THE RECORDS -
(** X10.  [generate_username] returns the base name
    [firstname.lastname.countrycode[.orgshort]] when no record has it,
    and otherwise the base followed by the smallest integer, from 1 on,
    that makes a username no record has. *)
Theorem generate_username_first_free (fuel : nat) (fn ln c org : string)
    (w w' : World) (name : string) :
  generate_username fuel fn ln c org w = (Ret name, w') ->
  exists j,
    name = username_candidate (username_base fn ln c org) j /\
    username_taken (users_file w) name = false /\
    forall k, (k < j)%nat ->
      username_taken (users_file w)
        (username_candidate (username_base fn ln c org) k) = true.
Proof.
  unfold generate_username, bind, load_users, users_of.
  world_fields. rewrite nth_alloc. intros Run.
  apply (generate_username_loop_first _ _ _ 0%nat) in Run; [exact Run|].
  intros k Hk. lia.
Qed.

Lemma generate_username_first_free_witness :
  exists j,
    "jane.doe.sou.min1"
      = username_candidate
          (username_base "Jane" "Doe" "SouthAfrica" "MINN") j /\
    username_taken (users_file Examples.one_collision) "jane.doe.sou.min1"
      = false /\
    forall k, (k < j)%nat ->
      username_taken (users_file Examples.one_collision)
        (username_candidate
           (username_base "Jane" "Doe" "SouthAfrica" "MINN") k) = true.
Proof.
  apply (generate_username_first_free 3 "Jane" "Doe" "SouthAfrica" "MINN"
           Examples.one_collision
           (snd (generate_username 3 "Jane" "Doe" "SouthAfrica" "MINN"
                   Examples.one_collision))).
  apply pair_of_fst. vm_compute. reflexivity.
Defined.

WHAT YOU HAVE TO DO -
Repeat exactly the lines of the material above, taking the first line, the line with "(snd (generate_username 3", and every line between them.

RESPONSE AREA -
(** X10.  [generate_username] returns the base name
    [firstname.lastname.countrycode[.orgshort]] when no record has it,
    and otherwise the base followed by the smallest integer, from 1 on,
    that makes a username no record has. *)
Theorem generate_username_first_free (fuel : nat) (fn ln c org : string)
    (w w' : World) (name : string) :
  generate_username fuel fn ln c org w = (Ret name, w') ->
  exists j,
    name = username_candidate (username_base fn ln c org) j /\
    username_taken (users_file w) name = false /\
    forall k, (k < j)%nat ->
      username_taken (users_file w)
        (username_candidate (username_base fn ln c org) k) = true.
Proof.
  unfold generate_username, bind, load_users, users_of.
  world_fields. rewrite nth_alloc. intros Run.
  apply (generate_username_loop_first _ _ _ 0%nat) in Run; [exact Run|].
  intros k Hk. lia.
Qed.

Lemma generate_username_first_free_witness :
  exists j,
    "jane.doe.sou.min1"
      = username_candidate
          (username_base "Jane" "Doe" "SouthAfrica" "MINN") j /\
    username_taken (users_file Examples.one_collision) "jane.doe.sou.min1"
      = false /\
    forall k, (k < j)%nat ->
      username_taken (users_file Examples.one_collision)
        (username_candidate
           (username_base "Jane" "Doe" "SouthAfrica" "MINN") k) = true.
Proof.
  apply (generate_username_first_free 3 "Jane" "Doe" "SouthAfrica" "MINN"
           Examples.one_collision
           (snd (generate_username 3 "Jane" "Doe" "SouthAfrica" "MINN"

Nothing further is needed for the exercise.